§ **TASK STATEMENT**: Please copy each line of the records below that holds the word "pretty".

Dataset entries
____

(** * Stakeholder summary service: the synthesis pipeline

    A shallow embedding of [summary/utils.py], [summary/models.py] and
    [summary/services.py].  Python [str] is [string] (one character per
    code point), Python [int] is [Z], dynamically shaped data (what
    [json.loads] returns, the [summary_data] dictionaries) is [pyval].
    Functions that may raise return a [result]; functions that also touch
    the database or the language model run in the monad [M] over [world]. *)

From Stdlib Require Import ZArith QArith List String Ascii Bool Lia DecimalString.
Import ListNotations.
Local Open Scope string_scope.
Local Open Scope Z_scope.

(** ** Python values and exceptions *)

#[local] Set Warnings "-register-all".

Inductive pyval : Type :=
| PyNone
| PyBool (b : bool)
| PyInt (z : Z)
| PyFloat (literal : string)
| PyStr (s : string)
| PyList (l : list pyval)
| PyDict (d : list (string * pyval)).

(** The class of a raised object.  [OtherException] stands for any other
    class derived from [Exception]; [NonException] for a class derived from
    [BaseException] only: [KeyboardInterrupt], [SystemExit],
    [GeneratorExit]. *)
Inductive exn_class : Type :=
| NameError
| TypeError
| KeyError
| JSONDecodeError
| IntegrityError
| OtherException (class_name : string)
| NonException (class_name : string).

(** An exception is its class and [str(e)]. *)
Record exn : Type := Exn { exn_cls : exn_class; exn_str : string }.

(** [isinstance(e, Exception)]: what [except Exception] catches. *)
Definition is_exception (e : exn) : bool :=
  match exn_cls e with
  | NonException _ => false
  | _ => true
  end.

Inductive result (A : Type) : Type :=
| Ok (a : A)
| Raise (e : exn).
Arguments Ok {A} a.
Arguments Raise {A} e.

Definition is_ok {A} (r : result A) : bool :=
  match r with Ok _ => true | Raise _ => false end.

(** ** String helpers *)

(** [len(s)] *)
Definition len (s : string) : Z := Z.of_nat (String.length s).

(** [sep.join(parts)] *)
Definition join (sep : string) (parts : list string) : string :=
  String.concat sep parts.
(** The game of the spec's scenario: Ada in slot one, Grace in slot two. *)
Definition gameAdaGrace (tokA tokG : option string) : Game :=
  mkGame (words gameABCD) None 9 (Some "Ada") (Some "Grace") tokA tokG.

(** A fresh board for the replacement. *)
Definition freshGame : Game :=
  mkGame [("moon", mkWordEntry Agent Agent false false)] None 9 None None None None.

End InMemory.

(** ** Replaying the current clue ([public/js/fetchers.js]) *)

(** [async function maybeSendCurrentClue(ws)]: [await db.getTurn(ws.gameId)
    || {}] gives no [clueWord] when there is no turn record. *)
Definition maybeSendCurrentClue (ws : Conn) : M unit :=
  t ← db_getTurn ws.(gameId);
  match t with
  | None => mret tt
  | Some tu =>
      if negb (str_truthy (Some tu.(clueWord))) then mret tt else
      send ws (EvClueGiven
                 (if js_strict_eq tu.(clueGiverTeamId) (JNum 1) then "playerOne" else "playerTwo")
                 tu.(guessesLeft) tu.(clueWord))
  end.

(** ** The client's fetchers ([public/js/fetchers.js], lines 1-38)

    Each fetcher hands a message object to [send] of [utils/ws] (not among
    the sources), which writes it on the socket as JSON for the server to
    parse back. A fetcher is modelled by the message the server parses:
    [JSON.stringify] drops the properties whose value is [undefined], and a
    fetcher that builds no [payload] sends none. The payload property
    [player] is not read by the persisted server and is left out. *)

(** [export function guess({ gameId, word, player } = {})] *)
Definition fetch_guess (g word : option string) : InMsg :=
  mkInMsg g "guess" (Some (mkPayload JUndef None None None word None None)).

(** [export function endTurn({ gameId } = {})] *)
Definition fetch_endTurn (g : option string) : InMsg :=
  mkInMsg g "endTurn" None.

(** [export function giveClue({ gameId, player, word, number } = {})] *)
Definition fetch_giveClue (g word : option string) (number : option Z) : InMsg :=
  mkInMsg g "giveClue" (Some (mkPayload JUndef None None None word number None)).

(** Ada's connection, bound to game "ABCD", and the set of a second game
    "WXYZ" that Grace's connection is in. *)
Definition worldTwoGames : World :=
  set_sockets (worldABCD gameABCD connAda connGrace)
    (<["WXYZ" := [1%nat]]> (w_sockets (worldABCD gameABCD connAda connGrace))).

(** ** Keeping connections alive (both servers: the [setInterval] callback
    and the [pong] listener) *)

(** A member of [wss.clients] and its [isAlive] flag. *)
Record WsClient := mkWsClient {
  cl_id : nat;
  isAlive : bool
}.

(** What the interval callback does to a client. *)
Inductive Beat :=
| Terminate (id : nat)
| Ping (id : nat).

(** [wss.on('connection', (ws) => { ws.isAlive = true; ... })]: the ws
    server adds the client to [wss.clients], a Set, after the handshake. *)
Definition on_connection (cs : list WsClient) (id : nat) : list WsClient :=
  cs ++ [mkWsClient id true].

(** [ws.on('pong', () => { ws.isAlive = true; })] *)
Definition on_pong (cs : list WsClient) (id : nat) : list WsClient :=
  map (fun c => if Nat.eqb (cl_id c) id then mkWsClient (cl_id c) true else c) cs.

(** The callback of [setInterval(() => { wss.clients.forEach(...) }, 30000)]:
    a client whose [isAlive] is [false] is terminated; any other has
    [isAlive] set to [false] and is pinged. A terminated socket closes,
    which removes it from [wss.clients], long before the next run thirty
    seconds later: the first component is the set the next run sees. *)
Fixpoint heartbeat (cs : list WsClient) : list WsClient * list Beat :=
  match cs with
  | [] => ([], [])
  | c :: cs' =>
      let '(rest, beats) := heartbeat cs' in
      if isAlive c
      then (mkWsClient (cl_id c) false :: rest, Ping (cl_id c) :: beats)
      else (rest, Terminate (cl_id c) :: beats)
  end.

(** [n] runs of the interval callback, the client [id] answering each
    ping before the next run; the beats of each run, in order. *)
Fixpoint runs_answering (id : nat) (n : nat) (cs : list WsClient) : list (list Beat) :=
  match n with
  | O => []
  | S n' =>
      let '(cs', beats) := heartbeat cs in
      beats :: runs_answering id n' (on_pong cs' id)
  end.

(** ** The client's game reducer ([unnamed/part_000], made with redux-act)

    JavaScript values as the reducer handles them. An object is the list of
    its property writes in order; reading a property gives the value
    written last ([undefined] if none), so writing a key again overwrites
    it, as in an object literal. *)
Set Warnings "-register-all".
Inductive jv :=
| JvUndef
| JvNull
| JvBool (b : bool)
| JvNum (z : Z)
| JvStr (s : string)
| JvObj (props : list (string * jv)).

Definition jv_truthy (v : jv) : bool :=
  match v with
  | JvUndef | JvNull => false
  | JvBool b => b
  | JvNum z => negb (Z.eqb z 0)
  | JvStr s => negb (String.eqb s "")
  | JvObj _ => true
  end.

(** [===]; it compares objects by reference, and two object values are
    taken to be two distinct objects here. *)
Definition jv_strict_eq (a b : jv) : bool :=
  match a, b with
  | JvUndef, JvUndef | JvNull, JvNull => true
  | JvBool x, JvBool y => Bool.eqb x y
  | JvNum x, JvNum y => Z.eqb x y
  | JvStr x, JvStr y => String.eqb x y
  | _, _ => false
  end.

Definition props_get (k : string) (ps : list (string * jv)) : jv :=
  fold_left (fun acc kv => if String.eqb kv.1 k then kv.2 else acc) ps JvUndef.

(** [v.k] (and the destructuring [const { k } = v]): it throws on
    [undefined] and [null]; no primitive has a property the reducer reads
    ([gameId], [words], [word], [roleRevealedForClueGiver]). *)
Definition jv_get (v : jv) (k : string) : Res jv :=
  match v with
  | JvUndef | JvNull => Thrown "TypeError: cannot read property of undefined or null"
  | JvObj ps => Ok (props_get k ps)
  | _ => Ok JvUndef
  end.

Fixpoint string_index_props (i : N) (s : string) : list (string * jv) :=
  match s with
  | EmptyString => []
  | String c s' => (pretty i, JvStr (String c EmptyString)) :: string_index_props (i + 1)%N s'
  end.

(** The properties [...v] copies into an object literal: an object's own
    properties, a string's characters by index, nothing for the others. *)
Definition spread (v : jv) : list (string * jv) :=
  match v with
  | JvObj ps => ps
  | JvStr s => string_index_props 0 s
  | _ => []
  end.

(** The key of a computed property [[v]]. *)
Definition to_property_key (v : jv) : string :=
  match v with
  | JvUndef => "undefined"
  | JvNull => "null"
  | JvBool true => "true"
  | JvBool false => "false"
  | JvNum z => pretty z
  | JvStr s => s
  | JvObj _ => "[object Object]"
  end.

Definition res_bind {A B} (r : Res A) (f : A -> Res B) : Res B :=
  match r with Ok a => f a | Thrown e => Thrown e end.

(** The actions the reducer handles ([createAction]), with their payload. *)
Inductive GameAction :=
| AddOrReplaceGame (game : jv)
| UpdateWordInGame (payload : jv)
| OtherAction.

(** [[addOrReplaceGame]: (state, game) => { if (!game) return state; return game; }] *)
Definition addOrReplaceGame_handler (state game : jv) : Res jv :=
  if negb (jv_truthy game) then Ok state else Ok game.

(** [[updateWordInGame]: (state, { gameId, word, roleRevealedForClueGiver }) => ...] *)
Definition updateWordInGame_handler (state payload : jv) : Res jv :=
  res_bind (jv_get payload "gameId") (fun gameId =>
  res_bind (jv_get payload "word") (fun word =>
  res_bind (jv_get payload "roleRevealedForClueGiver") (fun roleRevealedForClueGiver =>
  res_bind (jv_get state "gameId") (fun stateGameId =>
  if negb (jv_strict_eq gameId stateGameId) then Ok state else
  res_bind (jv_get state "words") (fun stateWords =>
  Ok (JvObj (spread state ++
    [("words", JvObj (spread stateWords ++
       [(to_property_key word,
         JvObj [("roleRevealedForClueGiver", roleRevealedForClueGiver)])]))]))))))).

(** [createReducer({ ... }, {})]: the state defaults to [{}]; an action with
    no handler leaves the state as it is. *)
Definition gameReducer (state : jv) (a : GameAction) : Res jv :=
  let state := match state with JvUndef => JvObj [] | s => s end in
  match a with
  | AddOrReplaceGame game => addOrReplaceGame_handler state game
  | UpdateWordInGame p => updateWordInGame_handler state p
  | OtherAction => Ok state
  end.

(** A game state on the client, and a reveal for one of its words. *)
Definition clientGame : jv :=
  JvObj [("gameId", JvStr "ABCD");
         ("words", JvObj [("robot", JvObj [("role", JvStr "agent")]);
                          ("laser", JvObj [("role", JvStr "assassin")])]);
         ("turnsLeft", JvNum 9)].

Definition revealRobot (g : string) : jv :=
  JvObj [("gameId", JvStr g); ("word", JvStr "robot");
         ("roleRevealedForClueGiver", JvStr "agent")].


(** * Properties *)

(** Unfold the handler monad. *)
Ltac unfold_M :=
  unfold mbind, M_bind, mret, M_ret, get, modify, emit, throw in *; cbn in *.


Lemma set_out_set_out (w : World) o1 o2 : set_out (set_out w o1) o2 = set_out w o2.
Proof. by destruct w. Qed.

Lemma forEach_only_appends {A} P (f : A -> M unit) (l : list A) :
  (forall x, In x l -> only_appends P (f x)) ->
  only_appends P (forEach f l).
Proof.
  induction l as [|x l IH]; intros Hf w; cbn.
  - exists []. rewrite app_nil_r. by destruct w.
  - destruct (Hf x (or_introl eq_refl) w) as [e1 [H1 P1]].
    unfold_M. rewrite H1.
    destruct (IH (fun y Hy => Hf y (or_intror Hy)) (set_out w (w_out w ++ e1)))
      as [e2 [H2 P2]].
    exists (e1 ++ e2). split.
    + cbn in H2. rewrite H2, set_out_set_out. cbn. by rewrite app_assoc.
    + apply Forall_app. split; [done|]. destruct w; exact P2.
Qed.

____

§ **SOLVED EXERCISE**:
  | String c s' => (pretty i, JvStr (String c EmptyString)) :: string_index_props (i + 1)%N s'
  | JvNum z => pretty z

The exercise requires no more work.